Linear combination issue

If I rewrite your augmented matrix as follows:

$\begin{bmatrix} 1&0&0&0&\\ 0&1&1&0&\\ 0&0&0&1&\\ \end{bmatrix}$ $\begin{bmatrix} a_1\\ a_2\\ a_3\\ a_4\\ \end{bmatrix}$ $= \begin{bmatrix} 4\\ -2\\ 1\\ \end{bmatrix}$

Where $a_1, \cdots a_4$ are the coefficients of $u_1,\cdots u_4$

$\begin{bmatrix} a_1\\ a_2+a_3\\ a_4\\ \end{bmatrix}$ $= \begin{bmatrix} 4\\ -2\\ 1\\ \end{bmatrix}$

Note that $(4,-2,1)$ by itself cannot be the right answer since you need four coefficients to give a linear combination of your four vectors.

Since your reduced matrix has a non-leading (non-pivot) column, the system will have infinitely many solutions. You could take the third coefficient to be zero, giving the solution $(4,-2,0,1)$ which is correct since $$4u_1-2u_2+0u_3+u_4=v\ .$$ Or you could take the second to be zero giving $(4,0,-2,1)$, which is also correct since $$4u_1+0u_2-2u_3+u_4=v\ .$$ The general solution of your system is $$(4,-2-\alpha,\alpha,1)$$ where $\alpha$ is a scalar, and this is also correct for any $\alpha$ since $$4u_1+(-2-\alpha)u_2+\alpha u_3+u_4=v\ .$$ Hope this helps!

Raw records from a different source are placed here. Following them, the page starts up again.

(** * tedis: the connection core ([src/core/base.ts]) and its wire codec

    The development has three layers.

    - [Protocol]: the RESP codec.  [base.ts] imports it from [./protocol]; the
      definitions here follow the written description of the codec.
    - [Codec]: what [Base] uses of its [protocol] member ([write], [parse],
      [encode]), as a type class, and its RESP instance.
    - [Base] and its methods, translated from [base.ts]: the pending queue
      [callbacks], the promises handed out by [command], the four listener
      slots and the five socket handlers installed by [init]. *)

From Stdlib Require Import ZArith Lia Decimal DecimalZ DecimalPos.
From Stdlib Require Import Strings.Byte Strings.String.
From stdpp Require Import base tactics option list strings.

Local Open Scope Z_scope.
Local Open Scope nat_scope.
Local Open Scope list_scope.

(** Bytes on the wire. *)
Abbreviation bytes := (list byte).

#[global] Instance byte_eq_dec : EqDecision byte := Byte.byte_eq_dec.

(** A command argument as it reaches [command] at run time.  The declared
    type is [string | number]; [Other] stands for any value outside it. *)
Inductive Param := Str (s : bytes) | Num (z : Z) | Other.

(* ===================================================================== *)
(** * The wire codec *)
(* ===================================================================== *)

Module Protocol.

(** Modelled from the spec: [./protocol] is not among the sources.  The
    frame terminator is the two bytes CR LF. *)
Definition CR : byte := x0d.
(** Modelled from the spec: the second byte of the frame terminator. *)
Definition LF : byte := x0a.
(** Modelled from the spec: the frame terminator. *)
Definition CRLF : bytes := [CR; LF].

(** ** Decimal text *)

(** Modelled from the spec: the digits of a decimal number as bytes (the
    text conversion of the absent [Protocol.encode]). *)
Fixpoint bytes_of_uint (d : uint) : bytes :=
  match d with
  | Nil => []
  | D0 d => x30 :: bytes_of_uint d
  | D1 d => x31 :: bytes_of_uint d
  | D2 d => x32 :: bytes_of_uint d
  | D3 d => x33 :: bytes_of_uint d
  | D4 d => x34 :: bytes_of_uint d
  | D5 d => x35 :: bytes_of_uint d
  | D6 d => x36 :: bytes_of_uint d
  | D7 d => x37 :: bytes_of_uint d
  | D8 d => x38 :: bytes_of_uint d
  | D9 d => x39 :: bytes_of_uint d
  end.

(** Modelled from the spec: the digit a byte stands for (the decimal
    parsing of the absent [Protocol.parse]). *)
Definition digit_of_byte (c : byte) : option (uint -> uint) :=
  if decide (c = x30) then Some D0 else
  if decide (c = x31) then Some D1 else
  if decide (c = x32) then Some D2 else
  if decide (c = x33) then Some D3 else
  if decide (c = x34) then Some D4 else
  if decide (c = x35) then Some D5 else
  if decide (c = x36) then Some D6 else
  if decide (c = x37) then Some D7 else
  if decide (c = x38) then Some D8 else
  if decide (c = x39) then Some D9 else None.

(** Modelled from the spec: a run of digit bytes as a decimal number
    (absent [Protocol.parse]). *)
Fixpoint uint_of_bytes (b : bytes) : option uint :=
  match b with
  | [] => Some Nil
  | c :: t =>
    match digit_of_byte c, uint_of_bytes t with
    | Some D, Some d => Some (D d)
    | _, _ => None
    end
  end.

(** Modelled from the spec: the decimal text form of an integer (absent
    [Protocol.encode]): an optional minus sign and the digits, no leading
    zero. *)
Definition decimal (z : Z) : bytes :=
  match Z.to_int z with
  | Pos d => bytes_of_uint d
  | Neg d => x2d :: bytes_of_uint d
  end.

(** Modelled from the spec: the value of a non-empty run of digits (absent
    [Protocol.parse]). *)
Definition digits_value (sign : uint -> Decimal.int) (b : bytes) : option Z :=
  match b with
  | [] => None
  | _ => match uint_of_bytes b with
         | Some d => Some (Z.of_int (sign d))
         | None => None
         end
  end.
(** ** Values of the tag store *)

(** An element of a list value: a number, as [smart_int_or_float]
    returns it, or a float NaN given with the identity of its object.
    The identity matters because Python compares the elements of two
    lists with [is] before [==]: a NaN is not equal to itself under
    [==], but a list that holds it is equal to itself and to every list
    that holds the same object in the same place.  For any other number
    the identity makes no difference, since the number is equal to
    itself anyway.  [SFloat S754_nan] is one more NaN object, the same
    wherever it is written. *)
Inductive scalar : Type :=
| SInt (n : Z)
| SFloat (f : spec_float)
| SNaN (object : positive).

(** What a tag can hold: an [int], a [float], a [bool], a [str] or a list
    of numbers. *)
Inductive value : Type :=
| VInt (n : Z)
| VFloat (f : spec_float)
| VBool (b : bool)
| VStr (s : string)
| VList (l : list scalar).

Module PyEq.

(** [n == f] for an [int] and a [float]: the comparison is exact. *)
Definition int_float_eqb (n : Z) (f : spec_float) : bool :=
  match f with
  | S754_zero _ => n =? 0
  | S754_finite neg m e =>
      let sm := if neg then Zneg m else Zpos m in
      if 0 <=? e then n =? sm * 2 ^ e else n * 2 ^ (- e) =? sm
  | _ => false
  end.

(** [f == g] for two floats in the normal form that [float(s)] and the
    arithmetic produce: NaN differs from everything, [0.0 == -0.0]. *)
Definition float_eqb (f g : spec_float) : bool := SFeqb f g.

(** [a == b] for two numbers; a NaN differs from everything. *)
Definition scalar_eqb (a b : scalar) : bool :=
  match a, b with
  | SInt n, SInt m => n =? m
  | SInt n, SFloat f => int_float_eqb n f
  | SFloat f, SInt n => int_float_eqb n f
  | SFloat f, SFloat g => float_eqb f g
  | SNaN _, _ | _, SNaN _ => false
  end.

(** [a is b] for two list elements of which one is a NaN: they are the
    same NaN object. *)
Definition same_nan (a b : scalar) : bool :=
  match a, b with
  | SNaN i, SNaN j => Pos.eqb i j
  | SFloat S754_nan, SFloat S754_nan => true
  | _, _ => false
  end.
(** * RNOKPP: the Ukrainian taxpayer number codec of [rnokpp/__init__.py]

    A shallow embedding of the Python module and the properties of its
    parser, checksum, decoder and generators.

    Python integers are unbounded, so they are [Z]; [%] with a positive
    divisor is the floor modulo, which is [Z.modulo].  A [str] is a
    sequence of Unicode code points.  Exceptions are an error type and a
    [result] monad; the process-wide random source is an explicit tape
    threaded through the generators; the clock is a parameter [today]. *)

From Stdlib Require Import ZArith Lia String Ascii.
From stdpp Require Import base tactics option list numbers.

Local Open Scope Z_scope.
Set Warnings "-clear-no-such-hyp".

(** ** The Python runtime the module relies on *)

Module Py.

(** *** Strings *)

Definition char := Z.
Definition str := list char.

(** An ASCII literal as a Python string. *)
Definition str_of_string (s : string) : str :=
  (λ a, Z.of_N (N_of_ascii a)) <$> list_ascii_of_string s.

(** *** Exceptions *)

(** A calendar date, by its proleptic Gregorian ordinal
    ([date.toordinal()], day 1 is 0001-01-01). *)
Record date := Date { toordinal : Z }.

(** The exception classes of the module (all derive from
    [RNOKPPError]) ... *)
Inductive RNOKPPError :=
| InvalidControlDigit
| NumberGreaterThanZero
| MoreThan10Digits
| LessThan10Digits
| StringDoesNotConsistOfDigits
| NotAllowedDate (d : date)
| DateInFuture (d : date).

(** ... and the built-in ones the code can meet. *)
Inductive exn :=
| RNOKPP (e : RNOKPPError)
| ValueError
| IndexError
| OverflowError.

Definition is_RNOKPPError (e : exn) : bool :=
  match e with RNOKPP _ => true | _ => false end.

Definition is_ValueError (e : exn) : bool :=
  match e with ValueError => true | _ => false end.

Inductive result (A : Type) :=
| Ok (a : A)
| Raise (e : exn).
Arguments Ok {A} a.
Arguments Raise {A} e.

#[global] Instance result_fmap : FMap result := λ A B f m,
  match m with Ok a => Ok (f a) | Raise e => Raise e end.
#[global] Instance result_ret : MRet result := λ A a, Ok a.
#[global] Instance result_bind : MBind result := λ A B f m,
  match m with Ok a => f a | Raise e => Raise e end.

(** [try: body / except <class>: handler]. *)
Definition try_except {A} (body : result A) (catches : exn → bool)
    (handler : result A) : result A :=
  match body with
  | Ok a => Ok a
  | Raise e => if catches e then handler else Raise e
  end.

(** [l[i]] for a non-negative constant [i]. *)
Definition index {A} (l : list A) (i : nat) : result A :=
  match l !! i with Some x => Ok x | None => Raise IndexError end.

(** *** [int(c)] on a one-character string

    [int] maps a character with the Unicode decimal-digit property to
    its value and raises [ValueError] on every other single character
    (white space, signs and the underscore included).  The decimal
    digits come in runs of ten; this is the table of the code points of
    the zeros of those runs (Unicode 14, CPython 3.11). *)
Definition decimal_zeros : list Z :=
  [48; 1632; 1776; 1984; 2406; 2534; 2662; 2790; 2918; 3046; 3174; 3302;
   3430; 3558; 3664; 3792; 3872; 4160; 4240; 6112; 6160; 6470; 6608; 6784;
   6800; 6992; 7088; 7232; 7248; 42528; 43216; 43264; 43472; 43504; 43600;
   44016; 65296; 66720; 68912; 69734; 69872; 69942; 70096; 70384; 70736;
   70864; 71248; 71360; 71472; 71904; 72016; 72784; 73040; 73120; 92768;
   92864; 93008; 120782; 120792; 120802; 120812; 120822; 123200; 123632;
   125264; 130032].

Definition in_run (c z : Z) : bool := (z <=? c) && (c <? z + 10).

Definition decimal_value (c : char) : option Z :=
  match find (in_run c) decimal_zeros with
  | Some z => Some (c - z)
  | None => None
  end.

Definition int_of_char (c : char) : result Z :=
  match decimal_value c with
  | Some v => Ok v
  | None => Raise ValueError
  end.

Definition is_ascii_digit (c : char) : bool := (48 <=? c) && (c <=? 57).

(** *** [str(n)] and [f"{n:05d}"] *)

Fixpoint dec_digits (fuel : nat) (n : Z) (acc : str) : str :=
  match fuel with
  | O => acc
  | S fuel' =>
      let acc' := (48 + n mod 10) :: acc in
      if n <? 10 then acc' else dec_digits fuel' (n / 10) acc'
  end.

(** The decimal digits of [n >= 0]; a number has no more decimal than
    binary digits. *)
Definition dec_of_nonneg (n : Z) : str :=
  dec_digits (S (Z.to_nat (Z.log2 n))) n [].

Definition str_of_int (n : Z) : str :=
  if n <? 0 then 45 :: dec_of_nonneg (- n) else dec_of_nonneg n.

Definition zero_pad (width : nat) (s : str) : str :=
  replicate (width - length s) 48 ++ s.

(** Format spec [05d]: sign-aware zero padding to width 5. *)
Definition format_05d (n : Z) : str :=
  if n <? 0 then 45 :: zero_pad 4 (dec_of_nonneg (- n))
  else zero_pad 5 (dec_of_nonneg n).

(** *** [datetime.date] *)

Definition is_leap (y : Z) : bool :=
  (y mod 4 =? 0) && (negb (y mod 100 =? 0) || (y mod 400 =? 0)).

Definition days_before_year (y : Z) : Z :=
  let y := y - 1 in y * 365 + y / 4 - y / 100 + y / 400.

Definition days_before_month (y m : Z) : Z :=
  nth (Z.to_nat m)
    [-1; 0; 31; 59; 90; 120; 151; 181; 212; 243; 273; 304; 334] 0
  + (if (2 <? m) && is_leap y then 1 else 0).

Definition ymd2ord (y m d : Z) : Z :=
  days_before_year y + days_before_month y m + d.

(** [date(y, m, d)], for a day that exists. *)
Definition date_of_ymd (y m d : Z) : date := Date (ymd2ord y m d).

Definition MAXORDINAL : Z := 3652059.

Definition date_lt (a b : date) : bool := toordinal a <? toordinal b.

(** [(a - b).days] *)
Definition date_diff_days (a b : date) : Z := toordinal a - toordinal b.

(** [d + timedelta(days=n)]: [OverflowError] when the day falls outside
    0001-01-01 .. 9999-12-31 (a [timedelta] too large to build lands
    outside as well). *)
Definition date_add_days (d : date) (n : Z) : result date :=
  let o := toordinal d + n in
  if (1 <=? o) && (o <=? MAXORDINAL) then Ok (Date o)
  else Raise OverflowError.

(** [date.fromordinal]: the year, month and day of an ordinal, by the
    400-, 100-, 4- and 1-year cycles. *)
Definition DAYS_BEFORE_MONTH : list Z :=
  [-1; 0; 31; 59; 90; 120; 151; 181; 212; 243; 273; 304; 334].

Definition DAYS_IN_MONTH : list Z :=
  [-1; 31; 28; 31; 30; 31; 30; 31; 31; 30; 31; 30; 31].

Definition ord2ymd (n : Z) : Z * Z * Z :=
  let n := n - 1 in
  let n400 := n / 146097 in
  let n := n mod 146097 in
  let year := n400 * 400 + 1 in
  let n100 := n / 36524 in
  let n := n mod 36524 in
  let n4 := n / 1461 in
  let n := n mod 1461 in
  let n1 := n / 365 in
  let n := n mod 365 in
  let year := year + n100 * 100 + n4 * 4 + n1 in
  if (n1 =? 4) || (n100 =? 4) then (year - 1, 12, 31)
  else
    let leapyear := (n1 =? 3) && (negb (n4 =? 24) || (n100 =? 3)) in
    let month := Z.shiftr (n + 50) 5 in
    let preceding :=
      nth (Z.to_nat month) DAYS_BEFORE_MONTH 0
      + (if (2 <? month) && leapyear then 1 else 0) in
    if n <? preceding then
      let month := month - 1 in
      let preceding :=
        preceding - (nth (Z.to_nat month) DAYS_IN_MONTH 0
                     + (if (month =? 2) && leapyear then 1 else 0)) in
      (year, month, n - preceding + 1)
    else (year, month, n - preceding + 1).

(** [d.strftime('%d.%m.%Y')]: day and month on two digits, the year in
    full (the C library prints it unpadded). *)
Definition strftime_dmY (d : date) : str :=
  let '(year, month, day) := ord2ymd (toordinal d) in
  zero_pad 2 (dec_of_nonneg day) ++ [46] ++ zero_pad 2 (dec_of_nonneg month)
  ++ [46] ++ dec_of_nonneg year.

(** *** [random]

    The tape holds the raw outcome of every draw to come; a draw reads
    its head. *)
Definition tape := nat → Z.

Definition Rand (A : Type) : Type := tape → result (A * tape).

#[global] Instance Rand_ret : MRet Rand := λ A a t, Ok (a, t).
#[global] Instance Rand_bind : MBind Rand := λ A B f m t,
  match m t with Ok (a, t') => f a t' | Raise e => Raise e end.

Definition lift {A} (r : result A) : Rand A := λ t,
  match r with Ok a => Ok (a, t) | Raise e => Raise e end.

Definition draw : Rand Z := λ t, Ok (t 0%nat, λ n, t (S n)).

(** [random.randint(a, b)] *)
Definition randint (a b : Z) : Rand Z :=
  if b <? a then lift (Raise ValueError)
  else r ← draw; mret (a + r mod (b - a + 1)).

(** [random.choice(seq)] *)
Definition choice {A} (seq : list A) : Rand A :=
  match seq with
  | [] => lift (Raise IndexError)
  | _ => r ← draw; lift (index seq (Z.to_nat (r mod Z.of_nat (length seq))))
  end.

(** The result of a computation, the tape left over dropped. *)
Definition run {A} (m : Rand A) (t : tape) : result A :=
  match m t with Ok (a, _) => Ok a | Raise e => Raise e end.

(** The tape that starts with the draws of a list and goes on with 0. *)
Definition tape_of (draws : list Z) : tape := λ n, nth n draws 0.

End Py.
Import Py.

(** ** The module *)

Inductive Gender := MALE | FEMALE.

Definition Gender_is_male (g : Gender) : bool :=
  match g with MALE => true | FEMALE => false end.

Definition Gender_is_female (g : Gender) : bool :=
  match g with FEMALE => true | MALE => false end.

Definition Gender_random : Rand Gender := choice [MALE; FEMALE].

Record Details := mkDetails {
  valid : bool;
  gender : Gender;
  birthday : date
}.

You need three linearly independent vectors to form a basis for three dimensions.

As $u_2$ and $u_3$ are in fact identical and the same, the redundant and duplicated one is unnecessary and also not needed.

Reapply your process with only three column vectors: $u_1, u_2, u_4$, and $v$.